[Start of Attachment]

(* ===== verification/Conditions.v ===== *)
(** * ABAC conditions (abac/conditions.go, abac/abac.go)

    Conditions are trees whose children can be the nil interface ([None]).
    Evaluation runs in a state with one cost counter: every node visited
    observes the context and consumes one unit. Calling a method of a nil
    condition, and reading the first candidate of an empty [In], panic.
    [leaf_meaning] and [truth] say what conditions mean on the facts of a
    request, apart from how they are evaluated. *)

From Stdlib Require Import SpecFloat.
From S2P Require Import Prelude GoStrings NetIP Attribute Request Decision.

#[local] Open Scope Z_scope.

(** ** Data *)

Definition ErrInvalidCondition := errors_New "invalid ABAC condition".
Definition ErrCostExceeded := errors_New "ABAC evaluation cost exceeded".
Definition ErrDepthExceeded := errors_New "ABAC condition depth exceeded".
Definition ErrSetLimitExceeded := errors_New "ABAC set limit exceeded".

(** [Source] is a [uint8]; the last constructor stands for the values above
    [Environment]. *)
Inductive Source :=
| SourceSubject
| SourceResource
| SourceRequest
| SourceEnvironment
| SourceOther (code : N).

Definition source_code (s : Source) : N :=
  match s with
  | SourceSubject => 0 | SourceResource => 1 | SourceRequest => 2 | SourceEnvironment => 3
  | SourceOther c => 4 + c
  end.

Record Reference := mkReference {
  Reference_Source : Source;
  Reference_Name : AttributeName
}.

Inductive Status :=
| StatusNoMatch
| StatusMatch
| StatusMissing
| StatusNull
| StatusTypeMismatch.

#[global] Instance Status_eq_dec : EqDecision Status.
Proof. solve_decision. Defined.

Record Result := mkResult {
  Result_Matched : bool;
  Result_Status : Status;
  Result_Cost : Z
}.

Inductive comparison_operator := compareGreater | compareLess.

Inductive stringOperator := stringPrefix | stringSuffix | stringContains.

#[warnings="-register-all"]
Inductive Condition :=
| existsCondition (reference : Reference)
| nullCondition (reference : Reference)
| anyCondition (conditions : list (option Condition))
| notCondition (condition : option Condition)
| comparisonCondition (reference : Reference) (want : Value) (operator : comparison_operator)
| inCondition (reference : Reference) (values : list Value)
| setContainsCondition (reference : Reference) (value : string)
| stringCondition (reference : Reference) (value : string) (operator : stringOperator)
| ipCondition (reference : Reference) (prefix : Prefix)
| equalCondition (reference : Reference) (want : Value)
| allCondition (conditions : list (option Condition)).

(** ** Constructors *)

Definition Exists_ (reference : Reference) : Condition := existsCondition reference.
Definition IsNull (reference : Reference) : Condition := nullCondition reference.
Definition Any_ (conditions : list (option Condition)) : Condition := anyCondition ([] ++ conditions).
Definition Not_ (condition : option Condition) : Condition := notCondition condition.
Definition GreaterThan (reference : Reference) (want : Value) : Condition :=
  comparisonCondition reference want compareGreater.
Definition LessThan (reference : Reference) (want : Value) : Condition :=
  comparisonCondition reference want compareLess.
Definition In_ (reference : Reference) (values : list Value) : Condition :=
  inCondition reference ([] ++ values).
Definition SetContains (reference : Reference) (value : string) : Condition :=
  setContainsCondition reference value.
Definition HasPrefix (reference : Reference) (value : string) : Condition :=
  stringCondition reference value stringPrefix.
Definition HasSuffix (reference : Reference) (value : string) : Condition :=
  stringCondition reference value stringSuffix.
Definition StringContains (reference : Reference) (value : string) : Condition :=
  stringCondition reference value stringContains.
Definition IPIn (reference : Reference) (prefix : Prefix) : Condition :=
  ipCondition reference (prefix_Masked prefix).
Definition Equal (reference : Reference) (want : Value) : Condition := equalCondition reference want.
Definition All_ (conditions : list (option Condition)) : Condition := allCondition ([] ++ conditions).

(** ** The evaluation state *)

(** The fields of [evaluationState] that do not change; the cost is threaded. *)
Record evaluationState := mkEvaluationState {
  state_ctx : Context;
  state_request : Request;
  state_maxCost : Z;
  state_maxSetSize : Z
}.

(** A computation that reads and updates the cost. *)
Definition Eval (A : Type) : Type := Z → M (A * Z).

#[global] Instance Eval_ret : MRet Eval := λ A a cost, mret (a, cost).
#[global] Instance Eval_bind : MBind Eval := λ A B f m cost, '(a, cost) ← m cost; f a cost.

Definition panic {A} : Eval A := λ _ n, (Panic, n).

Definition consume (state : evaluationState) : Eval (option error) := λ cost,
  err ← ctx_Err (state_ctx state);
  match err with
  | Some err => mret (Some err, cost)
  | None => if state_maxCost state <=? cost then mret (Some ErrCostExceeded, cost)
            else mret (None, cost + 1)
  end.

Definition source_attributes (request : Request) (source : Source) : Attributes :=
  match source with
  | SourceSubject => Subject_Attributes (Request_Subject request)
  | SourceResource => Resource_Attributes (Request_Resource request)
  | SourceRequest => Request_Attributes request
  | SourceEnvironment => Environment_Attributes (Request_Environment request)
  | SourceOther _ => None
  end.

(** The value, the zero value when the attribute does not exist. *)
Definition state_attribute (request : Request) (reference : Reference) : Value * bool :=
  match attributes_lookup (source_attributes request (Reference_Source reference)) (Reference_Name reference) with
  | Some value => (value, true)
  | None => (zeroValue, false)
  end.

Definition validateValue (state : evaluationState) (value : Value) : option error :=
  let '(length, collection) := Value_CollectionLength value in
  if collection && (state_maxSetSize state <? length) then Some ErrSetLimitExceeded else None.

Definition isMissingValue (value : Value) (exists_ : bool) : bool :=
  if negb exists_ then true else bool_decide (Value_Kind value = ValueMissing).

(** ** Evaluation *)

Definition zeroResult : Result := mkResult false StatusNoMatch 0.
Definition status_result (status : Status) : Result := mkResult false status 0.
Definition matchResult : Result := mkResult true StatusMatch 0.

(** [if matched { match } else { no match }]. *)
Definition decided (matched : bool) : Result := if matched then matchResult else status_result StatusNoMatch.

Definition loadValue (state : evaluationState) (reference : Reference) :
    Eval (Value * Status * option error) :=
  err ← consume state;
  match err with
  | Some err => mret (zeroValue, StatusNoMatch, Some err)
  | None =>
      let '(value, exists_) := state_attribute (state_request state) reference in
      if isMissingValue value exists_ then mret (zeroValue, StatusMissing, None)
      else match validateValue state value with
      | Some err => mret (zeroValue, StatusNoMatch, Some err)
      | None =>
          if bool_decide (Value_Kind value = ValueNull) then mret (zeroValue, StatusNull, None)
          else mret (value, StatusMatch, None)
      end
  end.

[End of Attachment]

- **EXERCISE**
Everything in the listing above should be printed again exactly.

- **RESULT FOR THIS TASK**
(* ===== verification/Conditions.v ===== *)
(** * ABAC conditions (abac/conditions.go, abac/abac.go)

    Conditions are trees whose children can be the nil interface ([None]).
    Evaluation runs in a state with one cost counter: every node visited
    observes the context and consumes one unit. Calling a method of a nil
    condition, and reading the first candidate of an empty [In], panic.
    [leaf_meaning] and [truth] say what conditions mean on the facts of a
    request, apart from how they are evaluated. *)

From Stdlib Require Import SpecFloat.
From S2P Require Import Prelude GoStrings NetIP Attribute Request Decision.

#[local] Open Scope Z_scope.

(** ** Data *)

Definition ErrInvalidCondition := errors_New "invalid ABAC condition".
Definition ErrCostExceeded := errors_New "ABAC evaluation cost exceeded".
Definition ErrDepthExceeded := errors_New "ABAC condition depth exceeded".
Definition ErrSetLimitExceeded := errors_New "ABAC set limit exceeded".

(** [Source] is a [uint8]; the last constructor stands for the values above
    [Environment]. *)
Inductive Source :=
| SourceSubject
| SourceResource
| SourceRequest
| SourceEnvironment
| SourceOther (code : N).

Definition source_code (s : Source) : N :=
  match s with
  | SourceSubject => 0 | SourceResource => 1 | SourceRequest => 2 | SourceEnvironment => 3
  | SourceOther c => 4 + c
  end.

Record Reference := mkReference {
  Reference_Source : Source;
  Reference_Name : AttributeName
}.

Inductive Status :=
| StatusNoMatch
| StatusMatch
| StatusMissing
| StatusNull
| StatusTypeMismatch.

#[global] Instance Status_eq_dec : EqDecision Status.
Proof. solve_decision. Defined.

Record Result := mkResult {
  Result_Matched : bool;
  Result_Status : Status;
  Result_Cost : Z
}.

Inductive comparison_operator := compareGreater | compareLess.

Inductive stringOperator := stringPrefix | stringSuffix | stringContains.

#[warnings="-register-all"]
Inductive Condition :=
| existsCondition (reference : Reference)
| nullCondition (reference : Reference)
| anyCondition (conditions : list (option Condition))
| notCondition (condition : option Condition)
| comparisonCondition (reference : Reference) (want : Value) (operator : comparison_operator)
| inCondition (reference : Reference) (values : list Value)
| setContainsCondition (reference : Reference) (value : string)
| stringCondition (reference : Reference) (value : string) (operator : stringOperator)
| ipCondition (reference : Reference) (prefix : Prefix)
| equalCondition (reference : Reference) (want : Value)
| allCondition (conditions : list (option Condition)).

(** ** Constructors *)

Definition Exists_ (reference : Reference) : Condition := existsCondition reference.
Definition IsNull (reference : Reference) : Condition := nullCondition reference.
Definition Any_ (conditions : list (option Condition)) : Condition := anyCondition ([] ++ conditions).
Definition Not_ (condition : option Condition) : Condition := notCondition condition.
Definition GreaterThan (reference : Reference) (want : Value) : Condition :=
  comparisonCondition reference want compareGreater.
Definition LessThan (reference : Reference) (want : Value) : Condition :=
  comparisonCondition reference want compareLess.
Definition In_ (reference : Reference) (values : list Value) : Condition :=
  inCondition reference ([] ++ values).
Definition SetContains (reference : Reference) (value : string) : Condition :=
  setContainsCondition reference value.
Definition HasPrefix (reference : Reference) (value : string) : Condition :=
  stringCondition reference value stringPrefix.
Definition HasSuffix (reference : Reference) (value : string) : Condition :=
  stringCondition reference value stringSuffix.
Definition StringContains (reference : Reference) (value : string) : Condition :=
  stringCondition reference value stringContains.
Definition IPIn (reference : Reference) (prefix : Prefix) : Condition :=
  ipCondition reference (prefix_Masked prefix).
Definition Equal (reference : Reference) (want : Value) : Condition := equalCondition reference want.
Definition All_ (conditions : list (option Condition)) : Condition := allCondition ([] ++ conditions).

(** ** The evaluation state *)

(** The fields of [evaluationState] that do not change; the cost is threaded. *)
Record evaluationState := mkEvaluationState {
  state_ctx : Context;
  state_request : Request;
  state_maxCost : Z;
  state_maxSetSize : Z
}.

(** A computation that reads and updates the cost. *)
Definition Eval (A : Type) : Type := Z → M (A * Z).

#[global] Instance Eval_ret : MRet Eval := λ A a cost, mret (a, cost).
#[global] Instance Eval_bind : MBind Eval := λ A B f m cost, '(a, cost) ← m cost; f a cost.

Definition panic {A} : Eval A := λ _ n, (Panic, n).

Definition consume (state : evaluationState) : Eval (option error) := λ cost,
  err ← ctx_Err (state_ctx state);
  match err with
  | Some err => mret (Some err, cost)
  | None => if state_maxCost state <=? cost then mret (Some ErrCostExceeded, cost)
            else mret (None, cost + 1)
  end.

Definition source_attributes (request : Request) (source : Source) : Attributes :=
  match source with
  | SourceSubject => Subject_Attributes (Request_Subject request)
  | SourceResource => Resource_Attributes (Request_Resource request)
  | SourceRequest => Request_Attributes request
  | SourceEnvironment => Environment_Attributes (Request_Environment request)
  | SourceOther _ => None
  end.

(** The value, the zero value when the attribute does not exist. *)
Definition state_attribute (request : Request) (reference : Reference) : Value * bool :=
  match attributes_lookup (source_attributes request (Reference_Source reference)) (Reference_Name reference) with
  | Some value => (value, true)
  | None => (zeroValue, false)
  end.

Definition validateValue (state : evaluationState) (value : Value) : option error :=
  let '(length, collection) := Value_CollectionLength value in
  if collection && (state_maxSetSize state <? length) then Some ErrSetLimitExceeded else None.

Definition isMissingValue (value : Value) (exists_ : bool) : bool :=
  if negb exists_ then true else bool_decide (Value_Kind value = ValueMissing).

(** ** Evaluation *)

Definition zeroResult : Result := mkResult false StatusNoMatch 0.
Definition status_result (status : Status) : Result := mkResult false status 0.
Definition matchResult : Result := mkResult true StatusMatch 0.

(** [if matched { match } else { no match }]. *)
Definition decided (matched : bool) : Result := if matched then matchResult else status_result StatusNoMatch.

Definition loadValue (state : evaluationState) (reference : Reference) :
    Eval (Value * Status * option error) :=
  err ← consume state;
  match err with
  | Some err => mret (zeroValue, StatusNoMatch, Some err)
  | None =>
      let '(value, exists_) := state_attribute (state_request state) reference in
      if isMissingValue value exists_ then mret (zeroValue, StatusMissing, None)
      else match validateValue state value with
      | Some err => mret (zeroValue, StatusNoMatch, Some err)
      | None =>
          if bool_decide (Value_Kind value = ValueNull) then mret (zeroValue, StatusNull, None)
          else mret (value, StatusMatch, None)
      end
  end.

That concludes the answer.